Information given
(* ===== verification/VolumeRun.v ===== *)
(** * A filesystem and its open handles against a volume

    Programs of commands on the filesystem of rust/src/fs.rs, the relation
    between its state and the volume of VolumeSpec.v, and what keeps it. *)

From S2P Require Import Prelude RustStd Error Flags Keys SlateDb ChunkStore ChunkLayout.
From S2P Require Import ChunkManager ChunkManagerSpec FileMetadata FileSpec FileHandle.
From S2P Require Import FileHandleSpec FileRefinement Transactions DatabaseMetadata Locality.
From S2P Require Import DatabaseSpec DatabaseOps Cache FileSystem VolumeSpec GroupSpec.
From S2P Require Import FileSystemSpec FileSystemOps GroupFrame.

(** ** Programs *)

Section run.
Context {W Db Txn Reader Store CacheT Recorder Metrics : Type}.
Context `{SlateDb W Db Txn} `{DbReadOps W Db} `{DbReadOps W Txn} `{DbReadOps W Reader}.
Context `{SlateDbOpen W Db Reader Store CacheT Recorder} `{CacheLib CacheT}.
Context `{Clock W} `{MetadataCodec}.
#[local] Abbreviation FS := (SlateDbFileSystem Db Reader Store CacheT Recorder Metrics).
#[local] Abbreviation Handle := (SlateFileHandle Db Reader).

(** The table of open handles, the filesystem and the world. *)
#[local] Abbreviation State := (gmap nat Handle * (FS * W))%type.

(** A call that answers with nothing. *)
Definition on_volume (m : M Error (FS * W) unit) : M Error State Out :=
  let! _ := on_snd m in ret (OutObs OUnit).

(** A handle that is closed is dropped. *)
Definition run_cmd (c : Cmd) : M Error State Out :=
  match c with
  | CmdOpen n path flags => fun '(hs, s) =>
      match FileSystem.open_file path flags s with
      | (Ok h, s) => (Ok (OutObs OUnit), (<[n := h]> hs, s))
      | (Err e, s) => (Err e, (hs, s))
      | (Panic p, s) => (Panic p, (hs, s))
      end
  | CmdOp n o => fun '(hs, (fs, w)) =>
      match hs !! n with
      | None => (Ok (OutObs OUnit), (hs, (fs, w)))
      | Some h =>
          let '(r, (h, w)) := run_op o (h, w) in
          (let? x := r in Ok (OutObs x), (<[n := h]> hs, (fs, w)))
      end
  | CmdClose n => fun '(hs, (fs, w)) =>
      match hs !! n with
      | None => (Ok (OutObs OUnit), (hs, (fs, w)))
      | Some h =>
          let '(r, (h, w)) := FileHandle.close (h, w) in
          (let? _ := r in Ok (OutObs OUnit), (delete n hs, (fs, w)))
      end
  | CmdRemove path => on_volume (FileSystem.remove_file path)
  | CmdMove source target => on_volume (FileSystem.move_file source target)
  | CmdExists path => let! b := on_snd (FileSystem.file_exists path) in ret (OutBool b)
  end.

Definition out (r : Result Out) : option Out :=
  match r with
  | Ok x => Some x
  | Err e => Some (OutObs (OError (code e)))
  | Panic _ => None
  end.

(** Run a program to its end; a panic stops it. *)
Fixpoint run_cmds (cs : list Cmd) (s : State) : option (list Out) * State :=
  match cs with
  | [] => (Some [], s)
  | c :: cs =>
      let '(r, s) := run_cmd c s in
      match out r with
      | None => (None, s)
      | Some x => let '(xs, s) := run_cmds cs s in ((fun xs => x :: xs) <$> xs, s)
      end
  end.
End run.

(** ** The relation *)

Section relation.
Context {W Db Txn Reader Store CacheT Recorder Metrics : Type} `{World W} `{DbReadOps W Db}
  `{!DbReadLaws W Db} `{DbReadOps W Reader} `{!DbReadLaws W Reader}
  `{DbReadOps W Txn} `{!DbReadLaws W Txn} `{SlateDb W Db Txn} `{!SlateDbLaws W Db Txn}
  `{!SlateDbLocal W Db Txn} `{Clock W} `{!ClockLaws W} `{MetadataCodec} `{!MetadataCodecLaws}
  `{SlateDbOpen W Db Reader Store CacheT Recorder} `{CacheLib CacheT}
  `{!SlateDbOpenLaws W Db Reader Store CacheT Recorder}
  `{!SlateDbApart W Db Txn Reader Store CacheT Recorder}.
#[local] Abbreviation FS := (SlateDbFileSystem Db Reader Store CacheT Recorder Metrics).
#[local] Abbreviation Handle := (SlateFileHandle Db Reader).

(** The contents of the database of group [g], nothing if there is none. *)
Definition view (w : W) (fs : FS) (g : list byte) : kv := default ∅ (write_view w fs g).

(** The group of an open file. *)
Definition group_of (e : OpenFile) : list byte := database_group (open_path e).

(** Handle [h] is on the open file [e] and shows [l]. *)
Record attached (w : W) (fs : FS) (h : Handle) (e : OpenFile) (l : list byte) : Prop := {
  at_wf : wf_handle w h;
  at_bytes : represents w h l;
  at_file : VolumeSpec.open_file e = abs h l;
  at_client : client_of fs (group_of e) (FileHandle.client h);
  at_early : match FileHandle.client h with ReadOnly _ => open_early e = true | _ => True end;
  at_path : view w fs (group_of e) !! path_key (open_path e) = Some (to_be_bytes (file_id h));
  at_id : is_u64 (file_id h);
  at_clean : clean h = true -> file_at (view w fs (group_of e)) (open_path e) l
}.

(** The entries of the two handle tables under one number. *)
Definition slot (w : W) (fs : FS) (h : option Handle) (e : option OpenFile) : Prop :=
  match h, e with
  | Some h, Some e => exists l, attached w fs h e l
  | None, None => True
  | _, _ => False
  end.

Record related (w : W) (fs : FS) (hs : gmap nat Handle) (v : Volume) : Prop := {
  rl_up : up w;
  rl_open : closed fs = false;
  rl_clients : clients_ok w fs;
  rl_catalog g : wf_catalog (view w fs g);
  rl_files p l : files v !! p = Some l <-> file_at (view w fs (database_group p)) p l;
  rl_mapped p : is_Some (view w fs (database_group p) !! path_key p) -> is_Some (files v !! p);
  rl_written g : g ∈ written v -> is_Some (has_writer fs g);
  rl_handles n : slot w fs (hs !! n) (handles v !! n);
  rl_exclusive n1 n2 e1 e2 :
    handles v !! n1 = Some e1 -> handles v !! n2 = Some e2 -> open_path e1 = open_path e2 -> n1 = n2
}.

(** ** Views *)

Lemma view_writer w (fs : FS) g db : has_writer fs g = Some db -> view w fs g = db_view w db.
Proof.
  unfold view, has_writer, write_view. destruct (databases fs !! g) as [cl|]; [|done]. cbn.
  by intros ->.
Qed.

Lemma view_stored w (fs : FS) g : has_writer fs g = None -> view w fs g = default ∅ (stored_at w fs g).
Proof. intros Hw. by destruct (write_view_no_writer w fs g Hw). Qed.

(** What the client of the group shows is the view. *)
Lemma client_view w (fs : FS) g c :
  clients_ok w fs -> client_of fs g c -> cs_view w (chunk_store c) = view w fs g.
Proof.
  intros Hok Hc. destruct c as [db|rd].
  - rewrite db_chunk_view. symmetry. by apply view_writer.
  - rewrite reader_chunk_view. destruct (co_reader w fs Hok g rd Hc) as [_ Hs].
    destruct Hc as (cl & Hlk & Hrw & _). rewrite view_stored; [by rewrite Hs|].
    unfold has_writer. by rewrite Hlk.
Qed.

Lemma read_view_view w (fs : FS) g : clients_ok w fs -> default ∅ (read_view w fs g) = view w fs g.
Proof.
  intros Hok. unfold read_view. destruct (databases fs !! g) as [cl|] eqn:Hlk; cycle 1.
  { rewrite view_stored; [done|]. unfold has_writer. by rewrite Hlk. }
  destruct (read_write cl) as [db|] eqn:Hrw; [|destruct (reader cl) as [rd|] eqn:Hrd].
  - cbn. symmetry. apply view_writer. unfold has_writer. by rewrite Hlk.
  - apply (client_view w fs g (ReadOnly rd) Hok). by exists cl.
  - rewrite view_stored; [done|]. unfold has_writer. by rewrite Hlk.
Qed.

(** An operation that opens no writer and leaves an equivalent world. *)
Lemma view_same w w' (fs fs' : FS) g0 g :
  only_group g0 fs fs' -> w' ≡ w -> has_writer fs' g0 = has_writer fs g0 -> view w' fs' g = view w fs g.
Proof.
  intros Ho Hw Hhw. assert (Hg : has_writer fs' g = has_writer fs g).
  { destruct (decide (g = g0)) as [->|Hne]; [done|]. by apply (has_writer_other g0). }
  destruct (has_writer fs g) as [db|] eqn:Hdb.
  - rewrite !(view_writer _ _ g db) by congruence. apply (db_view_proper w' w Hw db db eq_refl).
  - rewrite !view_stored by congruence.
    by rewrite (only_group_stored g0 fs fs' w' g Ho), (stored_at_equiv w w').
Qed.

Lemma view_beside w w' (fs fs' : FS) g0 g :
  clients_ok w fs -> only_group g0 fs fs' -> beside fs g0 w w' -> g <> g0 ->
  view w' fs' g = view w fs g.
Proof.
  intros Hok Ho [V _ S] Hne. pose proof (has_writer_other g0 g fs fs' Ho Hne) as Hg.
  destruct (has_writer fs g) as [db|] eqn:Hdb.
  - rewrite !(view_writer _ _ g db) by congruence. apply V.
    destruct (co_writer w fs Hok g db Hdb) as [-> _]. by intros ?%home_inj.
  - rewrite !view_stored by congruence. by rewrite (only_group_stored g0 fs fs' w' g Ho), S.
Qed.

Lemma keeps_refl (m : kv) q : keeps m m q.
Proof. by split. Qed.

(** A path holds one list of bytes. *)
Lemma file_at_unique (m : kv) p l l' : file_at m p l -> file_at m p l' -> l = l'.
Proof.
  intros (id & meta & Hp & Hid & Hm & Hl) Hat.
  destruct (file_at_stored m p id meta l' Hp Hid Hm Hat) as [Hlen' Hb'].
  destruct Hl as [Hlen Hb], Hm as (_ & _ & _ & [Hs _ _ _] & _).
  apply zbyte_ext; [congruence|]. intros i Hi. rewrite <-Hb, <-Hb'; [done|..];
    unfold is_u64 in *; lia.
Qed.

Lemma file_at_mapped (m : kv) p l : file_at m p l -> is_Some (m !! path_key p).
Proof. intros (id & meta & -> & _). done. Qed.

(** ** Handles that an operation leaves alone *)

Lemma attached_frame w w' (fs fs' : FS) h e l :
  clients_ok w fs -> clients_ok w' fs' -> client_of fs' (group_of e) (FileHandle.client h) ->
  wf_catalog (view w' fs' (group_of e)) ->
  keeps (view w fs (group_of e)) (view w' fs' (group_of e)) (open_path e) ->
  attached w fs h e l -> attached w' fs' h e l.
Proof.
  intros Hok Hok' Hc' Hcat [Hpath Hrec] [Hwf Hrep Hfile Hc Hearly Hp Hid Hclean].
  destruct (Hrec (file_id h) Hid Hp) as [_ Hchunks].
  pose proof (client_view w fs _ _ Hok Hc) as Hv. pose proof (client_view w' fs' _ _ Hok' Hc') as Hv'.
  pose proof (hw_store w h Hwf) as Hst. split; try done.
  - destruct Hwf. split; try done. unfold wf_world. rewrite Hst, Hv'. apply (cat_chunks _ Hcat).
  - apply (represents_frame w); [done| |done]. intros i Hi. by rewrite Hst, Hv, Hv', Hchunks.
  - by rewrite Hpath.
  - intros Hcl. apply (keeps_file_at (view w fs (group_of e))); [done|]. by apply Hclean.
Qed.

(** An entry that a step on group [g0] leaves in place. *)
Definition undisturbed (w w' : W) (fs fs' : FS) (g0 : list byte) (h : option Handle) (e : option OpenFile)
    : Prop :=
  forall h' e', h = Some h' -> e = Some e' -> group_of e' = g0 ->
  client_of fs' g0 (FileHandle.client h') /\ keeps (view w fs g0) (view w' fs' g0) (open_path e').

(** The relation after a step on group [g0]: the files of the group are those
    of its new view, the handles are where they were or on their files. *)
Lemma related_step w w' (fs fs' : FS) hs hs' v v' g0 :
  related w fs hs v -> only_group g0 fs fs' -> beside fs g0 w w' -> clients_ok w' fs' -> up w' ->
  wf_catalog (view w' fs' g0) ->
  (forall p, database_group p <> g0 -> files v' !! p = files v !! p) ->
  (forall p l, database_group p = g0 -> files v' !! p = Some l <-> file_at (view w' fs' g0) p l) ->
  (forall p, database_group p = g0 -> is_Some (view w' fs' g0 !! path_key p) -> is_Some (files v' !! p)) ->
  (forall g, g ∈ written v' -> g ∈ written v \/ g = g0 /\ is_Some (has_writer fs' g0)) ->
  (is_Some (has_writer fs g0) -> is_Some (has_writer fs' g0)) ->
  (forall n, slot w' fs' (hs' !! n) (handles v' !! n) \/
     hs' !! n = hs !! n /\ handles v' !! n = handles v !! n /\
     undisturbed w w' fs fs' g0 (hs !! n) (handles v !! n)) ->
  (forall n1 n2 e1 e2, handles v' !! n1 = Some e1 -> handles v' !! n2 = Some e2 ->
     open_path e1 = open_path e2 -> n1 = n2) ->
  related w' fs' hs' v'.
Proof.
  intros [Hu Hcl Hok Hcat Hfiles Hmap Hwr Hh Hex] Ho Hb Hok' Hu' Hcat' Hother Hat Hmap' Hwr' Hstay Hh' Hex'.
  assert (Hv : forall g, g <> g0 -> view w' fs' g = view w fs g) by (intros; by apply (view_beside w w' fs fs' g0)).
  split; [done|by rewrite (only_group_closed g0 fs fs' Ho)|done| | | | | |done].
  - intros g. destruct (decide (g = g0)) as [->|Hne]; [done|]. by rewrite Hv.
  - intros p l. destruct (decide (database_group p = g0)) as [Hg|Hne]; [rewrite Hg; by apply Hat|].
    by rewrite Hv, Hother.
  - intros p. destruct (decide (database_group p = g0)) as [Hg|Hne]; [rewrite Hg; by apply Hmap'|].
    rewrite Hv, Hother by done. apply Hmap.
  - intros g Hg. destruct (decide (g = g0)) as [->|Hne].
    + destruct (Hwr' g0 Hg) as [?|[_ ?]]; [by apply Hstay, Hwr|done].
    + rewrite (has_writer_other g0 g fs fs') by done. destruct (Hwr' g Hg) as [?|[? _]]; [by apply Hwr|done].
  - intros n. destruct (Hh' n) as [?|(-> & -> & Hun)]; [done|]. specialize (Hh n).
    unfold slot in *. destruct (hs !! n) as [h|], (handles v !! n) as [e|]; try done.
    destruct Hh as [l Hat0]. exists l. destruct (decide (group_of e = g0)) as [Hg|Hne].
    + destruct (Hun h e eq_refl eq_refl Hg) as [Hc Hk].
      apply (attached_frame w w' fs fs'); [done..|by rewrite Hg|by rewrite Hg|by rewrite Hg|done].
    + apply (attached_frame w w' fs fs'); [done..| | | |done].
      * apply (client_of_other g0 (group_of e) fs fs'); [done..|]. apply (at_client _ _ _ _ _ Hat0).
      * by rewrite Hv.
      * rewrite Hv by done. apply keeps_refl.
Qed.

(** A writer that stays serves the handles of its group; a handle that reads
    through a reader is excluded by [may_write]. *)
Lemma client_stays w (fs fs' : FS) hs v g n h e l :
  related w fs hs v -> may_write v g -> handles v !! n = Some e -> attached w fs h e l ->
  group_of e = g -> (forall db, has_writer fs g = Some db -> has_writer fs' g = Some db) ->
  client_of fs' g (FileHandle.client h).
Proof.
  intros Hrl Hmay Hn Hat Hg Hstay. pose proof (at_client _ _ _ _ _ Hat) as Hc.
  pose proof (at_early _ _ _ _ _ Hat) as He. rewrite Hg in Hc.
  destruct (FileHandle.client h) as [db|rd]; [by apply Hstay|].
  destruct Hmay as [Hw|Hall].
  - destruct (rl_written _ _ _ _ Hrl g Hw) as [db Hdb], Hc as (cl & Hlk & Hrw & _).
    unfold has_writer in Hdb. rewrite Hlk in Hdb. cbn in Hdb. congruence.
  - exfalso. by apply (map_Forall_lookup_1 _ _ n e Hall Hn He).
Qed.

(** A step that changes nothing. *)
Lemma related_same w w' (fs fs' : FS) hs v g0 :
  related w fs hs v -> only_group g0 fs fs' -> w' ≡ w -> up w' -> clients_ok w' fs' ->
  has_writer fs' g0 = has_writer fs g0 -> (forall g c, client_of fs g c -> client_of fs' g c) ->
  related w' fs' hs v.
Proof.
  intros Hrl Ho Hw Hu' Hok' Hhw Hc. pose proof (view_same w w' fs fs' g0 g0 Ho Hw Hhw) as Hv.
  apply (related_step w w' fs fs' hs hs v v g0); try done.
  - by apply beside_equiv.
  - rewrite Hv. apply (rl_catalog _ _ _ _ Hrl).
  - intros p l Hp. rewrite Hv, <-Hp. apply (rl_files _ _ _ _ Hrl).
  - intros p Hp. rewrite Hv, <-Hp. apply (rl_mapped _ _ _ _ Hrl).
  - intros g Hg. by left.
  - by rewrite Hhw.
  - intros n. right. split_and!; [done..|]. intros h e Hh He Hg. rewrite Hv. split; [|apply keeps_refl].
    pose proof (rl_handles _ _ _ _ Hrl n) as Hs. rewrite Hh, He in Hs. destruct Hs as [l Hat].
    rewrite <-Hg. apply Hc, (at_client _ _ _ _ _ Hat).
  - apply (rl_exclusive _ _ _ _ Hrl).
Qed.
End relation.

Problem statement
Among the records, find the lines that contain "VolumeSpec" and copy each of them.

Solved exercise
    between its state and the volume of VolumeSpec.v, and what keeps it. *)
From S2P Require Import DatabaseSpec DatabaseOps Cache FileSystem VolumeSpec GroupSpec.
  at_file : VolumeSpec.open_file e = abs h l;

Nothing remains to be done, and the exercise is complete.